OneDove · 07/04/2011 16:17

It's that dilemma if I tell her she out of line, she will want to know how I found out. That puts my other friend in a difficult position.
I guess I dont have to tell her that bit..... aagghh....tempted to just ignore and just withdraw gracefully from confiding in her.

OP posts:
OneDove · 07/04/2011 16:18

Rule of 3? Nope excuse my ignorance ...:)

OP posts:
FluffyDonkey · 07/04/2011 16:20

I dunno, if you can talk about something so personal to a third party, why wouldn't she mention it in passing to someone, seeing as it's not at all personal for her IYSWIM?

Does your DH mind you talking about your marriage to a friend?

I don't talk about our private arguments/decisions/conversations etc. out of respect for DH.

OneDove · 07/04/2011 16:24

I just thought that's what friends were for.

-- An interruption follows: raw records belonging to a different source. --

Lemma reuse_ready branch ws wt : traced (reuse reply wt) (λ b n, b = true → ready branch ws wt n).
Proof.
  unfold reuse. eapply traced_bind; [apply traced_ask|]. intros s n ->. destruct (negb _); [by apply traced_ret|].
  eapply traced_bind; [apply traced_succeeds|]. intros g n (r & -> & Hg). destruct g.
  - apply traced_ret. intros _. rewrite app_nil_r. apply ready_right, (ready_last _ _ _ _ _ []); [left|by apply Hg].
  - eapply traced_bind; [apply traced_Run|]. intros ? ? _. by apply traced_ret.
Qed.

(** The map of worktrees after a list of workspaces. *)
Definition ensured (branch : string) (repos : list string) (paths paths' : gmap string string) (n : history) : Prop :=
  (∀ ws, is_Some (paths' !! ws) ↔ ws ∈ repos ∨ is_Some (paths !! ws)) ∧
  ∀ ws wt, paths' !! ws = Some wt → ws ∈ repos ∧ ready branch ws wt n ∨ paths !! ws = Some wt.

Lemma ensured_step branch ws wt repos paths paths' n n' :
  ready branch ws wt n → ensured branch repos (<[ws := wt]> paths) paths' n' → ensured branch (ws :: repos) paths paths' (n ++ n')%list.
Proof.
  intros Hr [H1 H2]. split.
  - intros ws'. rewrite H1, elem_of_cons, lookup_insert_is_Some'. intuition congruence.
  - intros ws' wt' Hw. destruct (H2 ws' wt' Hw) as [[Hin Hr']|Hl]; [left; split; [by right|by apply ready_right]|].
    apply lookup_insert_Some in Hl as [[<- <-]|[_ Hl]]; [left; split; [by left|by apply ready_left]|by right].
Qed.

Lemma any_cleanup_of paths branch : ptraced (cleanupWorktrees sch reply ranged worktreesDir self id paths branch) (λ _ _, True).
Proof. eapply ptraced_weaken; [apply any_cleanup|done]. Qed.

To listen and not judge. Does this exclude marriage ? Maybe I overstepped the mark? It was a close friend. Hmmmnn.....

OP posts:
ohnoudidnt · 07/04/2011 16:49

I would let her know you know, and ask her why she felt the need to discuss your marriage.She may have done it innocently though, just chatting,and maybe your other friend that told you made it sound worse iyswim....ask her in a calm way as she may have an explanation...but in future possibly keep such personal things between you and dh.

jeckadeck · 07/04/2011 16:54

This is why I never talk out of school about my marriage. Third parties always massively exaggerate the problems and your perception is one-sided so, as hecate points out, isn't going to hear your other half's side. Women friends are also programmed to take your side, which is going to distort it further. Plus, call me old fashioned but I kind of think that the sanctity of marriage should mean you don't do that. Its partly about trusting the other person not to go running to his/her mates with every cough and spit of domestic unrest. Obviously if I were facing something really serious (DV/infidelity/serious bullshit from DH) I would talk to a friend. But if its just a bitch about something low level its not worth it.

GabbyLoggon · 07/04/2011 16:57

yes, its not on; not done, not nice. below ze belt.